Rethinking Learning Rate and Batch Size (IV)

Table of Contents

This is a gemini-2.5-flash translation of a Chinese article.

It has NOT been vetted for errors. You should have the original article open in a parallel tab at all times.

By Su Jianlin | 2025-09-22 | 283 Readers

As mentioned in “Rethinking Learning Rate and Batch Size (II): Mean Field”, one reason we focus on SignSGD is that we often use it as a theoretical approximation of Adam, a common simplification strategy when performing theoretical analysis for Adam. Besides scenarios involving learning rate analysis, we also used this simplification in places like “Configuring Different Learning Rates, Can LoRA Improve Further?” and “Initial Exploration of MuP: Scaling Laws for Hyperparameters Across Models”.

However, is SignSGD truly a good approximation of Adam? One notable difference is that SignSGD’s Update RMS is always 1, while Adam’s is not. The author found that the core reason for this difference is momentum, which is ubiquitous in optimizers like Adam, Lion, and Muon. Therefore, this article will examine the impact of momentum—or more broadly, EMA (Exponential Moving Average).

Problem Analysis
#

From Adam’s perspective, SignSGD corresponds to the special case where $\beta_1=\beta_2=0$, or to Adam’s first update step (regardless of $\beta_1, \beta_2$). Therefore, we believe it shares some commonalities with Adam and can capture some general patterns.

However, there are also some notable differences between them. A typical one is the difference in Update RMS: SignSGD is always 1, while Adam is often significantly less than 1; additionally, Adam appears closer to SGD, resembling an intermediate version between SignSGD and SGD. Initially, the author thought this difference was due to $\epsilon$ in Adam’s denominator, which is why “How Does Adam’s Epsilon Affect the Learning Rate Scaling Law?” specifically calculated SoftSignSGD with $\epsilon$.

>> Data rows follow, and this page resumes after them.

Lemma split_lines_length (s : string) :
  List.length (Js.split_lines s) = S (Js.count_LF s).
Proof.
  induction s as [|a s IH]; [reflexivity|].
  cbn [Js.split_lines Js.count_LF]. destruct (Ascii.eqb a Js.LF).
  - cbn [List.length]. rewrite IH. reflexivity.
  - destruct (Js.split_lines s) as [|l ls]; [discriminate IH|].
    cbn [List.length] in *. exact IH.
Qed.

Lemma parseErrorLine_record (l : string) :
  (List.length (parseErrorLine l) <= 1)%nat /\
  Forall (fun e => (1 <= line e)%Z /\ trimmed (message e) /\
                   all_chars Js.isDot (message e) = true)
         (parseErrorLine l).
Proof.
  unfold parseErrorLine. destruct (Regex.exec l) as [[g1 g2]|] eqn:E.
  - split; [apply Nat.le_refl|]. constructor; [|constructor].
    cbn [line message]. split; [lia|]. split; [apply trim_idem|].
    destruct (exec_captures _ E) as (_ & _ & _ & _ & Hdot).
    unfold Js.trim. apply trimEnd_all, trimStart_all. exact Hdot.
  - split; [apply Nat.le_0_l|constructor].
Qed.

(** X17. What every translated record looks like, whatever the info log:
    its line is at least 1, its message has no white space at either end
    and no line terminator inside, and there is at most one record per
    line of the log. *)
Theorem parseErrors_records (errorLog : string) :
  (List.length (parseErrors errorLog) <= S (Js.count_LF errorLog))%nat /\
  Forall (fun e => (1 <= line e)%Z /\ trimmed (message e) /\
                   all_chars Js.isDot (message e) = true)
         (parseErrors errorLog).
Proof.
  unfold parseErrors. rewrite <- split_lines_length.
  induction (Js.split_lines errorLog) as [|l ls [IH1 IH2]].
  - split; [apply Nat.le_refl|constructor].
  - cbn [flat_map List.length].
    destruct (parseErrorLine_record l) as [H1 H2]. split.
    + rewrite length_app. lia.
    + apply Forall_app. split; assumption.
Qed.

Later, in “Why is Adam’s Update RMS 0.2?”, we estimated Adam’s Update RMS from both simulation and theory. The mean-field approximation yielded an estimate of $\sqrt{\frac{1-\beta_1}{1+\beta_1}}$, which was verified to be consistent with both simulation results and actual experiments. This result explicitly depends on $\beta_1$, so it clearly guided our thoughts towards momentum.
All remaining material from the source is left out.